Fathers and Daughters is a 2015 drama film directed by Gabriele Muccino, written by Brad Desch, and starring Russell Crowe, Amanda Seyfried, and Kylie Rogers. The film received mostly negative reviews from critics. It grossed over $5.1 million against a $22.4 million production budget.

==Plot==
The film is told in alternating segments between the past with Katie as a child with Jake and as a young adult in relationships with others.

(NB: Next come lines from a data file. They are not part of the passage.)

(** A successful [setRendered] leaves the condition on the stored object. *)
Lemma setRendered_ok pd ok reason msg w u w' :
  setRendered r pd ok reason msg w = (Ok u, w') →
  pgdoormen (view w) !! pgdoorman_key pd = Some pd →
  ∃ pd', pgdoormen (view w') !! pgdoorman_key pd = Some pd' ∧
    FindStatusCondition (pd_Conditions pd') "Rendered" = Some (rendered_condition pd ok reason msg).
Proof.
  rewrite setRendered_silent. intros Hr Hpd.
  pose proof (find_set_condition (pd_Conditions pd) (rendered_condition pd ok reason msg)) as Hf.
  destruct (negb _ && _) eqn:Hc.
  - injection Hr as _ <-. exists pd. split; [done|]. apply andb_true_iff in Hc as [Hc%negb_true_iff _].
    by rewrite <- (set_condition_false _ _ Hc).
  - apply update_status_law in Hr as (old & _ & ->). simpl. rewrite lookup_insert_eq. eauto.
Qed.

Lemma report_failure_step pd reason ev e res w x w' :
  report_failure r pd reason ev e res w = (x, w') → status_step pd (view w) (view w').
Proof.
  intros Hr. unfold report_failure in Hr.
  apply bind_inv in Hr as [(u & w1 & Hev & Hr)|(e' & Hev & ->)]; apply eventf_view in Hev as [? Hv]; [|done].
  rewrite <- Hv. apply bind_inv in Hr as [(u' & w2 & Hs & Hr)|(e' & Hs & ->)];
    apply setRendered_step in Hs; [|done]. by inv_run Hr.
Qed.

Lemma report_failure_ok pd reason ev e res w x w' :
  report_failure r pd reason ev e res w = (Ok x, w') →
  pgdoormen (view w) !! pgdoorman_key pd = Some pd →
  ∃ pd', pgdoormen (view w') !! pgdoorman_key pd = Some pd' ∧
    FindStatusCondition (pd_Conditions pd') "Rendered" = Some (rendered_condition pd false reason e).
Proof.
  intros Hr Hpd. unfold report_failure in Hr.
  apply bind_inv in Hr as [(u & w1 & Hev & Hr)|(e' & Hev & ?)]; [|done].
  apply eventf_view in Hev as [? Hv].
  apply bind_inv in Hr as [(u' & w2 & Hs & Hr)|(e' & Hs & ?)]; [|done].
  apply setRendered_ok in Hs; [|by rewrite Hv]. by inv_run Hr.
Qed.
(* ===== verification/Watches.v ===== *)
(** * The watches of the rendering controller (internal/controller: SetupWithManager)

    Which PgDoormans an event of a Cluster or of a Secret reconciles, and that no
    event is missed: what a rendering depends on is what the controller watches. *)
From S2P Require Import Prelude GoStd Api Specs K8s PluginConfig ConfigGen Paths Kube MemClient Credentials.
From S2P Require Import DoormanConfig Controller ControllerProofs.
From stdpp Require Import options.
Open Scope Z_scope.

Section watches.
  #[local] Set Default Proof Using "Type*".
  Context {W : Type} {KC : KubeClient W} {KL : KubeLib} {QS : Quantities} {YM : Yaml}.
  Context {KS : KubeSpec W}.

(** A reference clash leaves the references as they are written. *)
Lemma requests_secret_spec ρ1 ρ2 name pd :
  users_named (pd_Spec pd) → is_ok (DefaultAuthSecretRefs ρ1 (pd_Spec pd)) = true →
  requests_secret ρ1 ρ2 name pd = true ↔ references (normalised (pd_Spec pd)) name.
Proof using.
  intros Hu. unfold requests_secret. destruct (DefaultAuthSecretRefs ρ1 (pd_Spec pd)) as [[spec user]|e] eqn:Hd; [|done].
  intros _. apply DefaultAuthSecretRefs_ok in Hd as [-> _]; [|done].
  by rewrite bool_decide_eq_true, (proj2 (CollectSecretNames_spec ρ2 _)).
Qed.

(** An event of a Secret, while listing works, requests a PgDoorman exactly when
    the Secret is an input of its rendering. *)
Lemma mapSecret_spec ρ1 ρ2 secret w x w' :
  mapSecret ρ1 ρ2 secret w = (x, w') → view w' = view w ∧ ∃ reqs, x = Ok reqs ∧
    (is_ok (list_pgdoormen (sec_Namespace secret) w).1 = true → ∀ pd,
      pgdoormen (view w) !! pgdoorman_key pd = Some pd → users_named (pd_Spec pd) →
      is_ok (DefaultAuthSecretRefs ρ1 (pd_Spec pd)) = true →
      pgdoorman_key pd ∈ reqs ↔ input_of pd (secret_key secret)).
Proof.
  intros Hr. unfold mapSecret in Hr.
  apply bind_inv in Hr as [(l & w1 & Hc & Hr)|(e & Hc & ?)]; apply try_inv in Hc as (? & [= <-] & Hc).
  pose proof (list_pgdoormen_law _ _ _ _ Hc) as [Hv Hl]. rewrite Hc. destruct l as [items|e].
  2: { injection Hr as <- <-. split; [done|]. exists []. by split. }
  injection Hr as <- <-. split; [done|]. eexists. split; [done|]. intros _ pd Hpd Hu Hok.
  rewrite list_elem_of_fmap. setoid_rewrite list_elem_of_filter. setoid_rewrite (Hl items eq_refl). split.
  - intros (p & Hk & Hreq & Hns & Hp). rewrite <- Hk, Hpd in Hp. injection Hp as ->.
    apply requests_secret_spec in Hreq; [|done..]. exists (sec_Name secret). unfold secret_key. by rewrite Hns.
  - intros (n & [= Hns Hn] & Href). exists pd. split; [done|]. split; [|done].
    apply requests_secret_spec; [done..|]. by rewrite Hn.
Qed.

Context (r : RenderedConfigReconciler).

(** An event of a Cluster requests the PgDoorman it runs, and no other. *)
Lemma mapCluster_spec c pd :
  cl_Namespace c = pd_Namespace pd → pd_Name pd ≠ "" →
  pgdoorman_key pd ∈ mapCluster r c ↔ runs r pd c.
Proof using.
  intros Hns Hn. unfold mapCluster, runs, pgdoorman_key. rewrite <- Hns.
  destruct (Enabled _); cbn [negb orb]; [|rewrite elem_of_nil; naive_solver].
  destruct (decide (ConfigName (NewFromCluster (r_SidecarImage r) c) = "")) as [He|He].
  - rewrite bool_decide_eq_true_2 by done. rewrite elem_of_nil. split; [done|]. intros [_ ?]. congruence.
  - rewrite bool_decide_eq_false_2, list_elem_of_singleton by done. split; [by intros [= ->]|]. by intros [_ ->].
Qed.

(** After an event of [secret] that requests [reqs], nothing is left to notice: the
    store is still settled, the PgDoorman is requested, or the event is that of
    the rendered Secret itself. *)
Definition noticed (pd : PgDoorman) (c : Cluster) (st : kstate) (secret : Secret) (reqs : list key) : Prop :=
  settled r pd c st ∨ pgdoorman_key pd ∈ reqs ∨ secret_key secret = rendered_of pd.

End watches.

(** ** Example: the password Secret of the example of [ControllerProofs.v] changes *)
#[local] Existing Instances ex_quantities ex_yaml.
Definition rotated : Secret := example_secret "alice-pw" {[ "password" := "n3w" ]}.
(** The store after the first run, with [s] in it. *)
Definition after_change (s : Secret) : mem :=
  let w := (ex_run ex_world).2 in
  mem_of (set_secrets (<[secret_key s := s]> (secrets (view w))) (view w)).
Definition requests (s : Secret) : list key :=
  match (mapSecret default_ranger default_ranger s (after_change s)).1 with Ok l => l | Err _ => [] end.


(** The rendered Secret itself is no input and is not watched otherwise: when it
    is emptied, no event reconciles its PgDoorman. *)
Lemma rendered_unwatched_example :
  let s := rendered_secret example_cluster ∅ in
  requests s = [] ∧ secret_key s = rendered_of ex_after.
Proof. vm_compute. split; reflexivity. Qed.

Jake Davis is a Pulitzer Prize-winning novelist with a wife and daughter Katie, whom he loves dearly. However, while they're driving home from a party, he argues with his wife over his flirting with a woman (he had cheated on her in the past, causing suspicion). This distracts him, causing their car's collision with a truck.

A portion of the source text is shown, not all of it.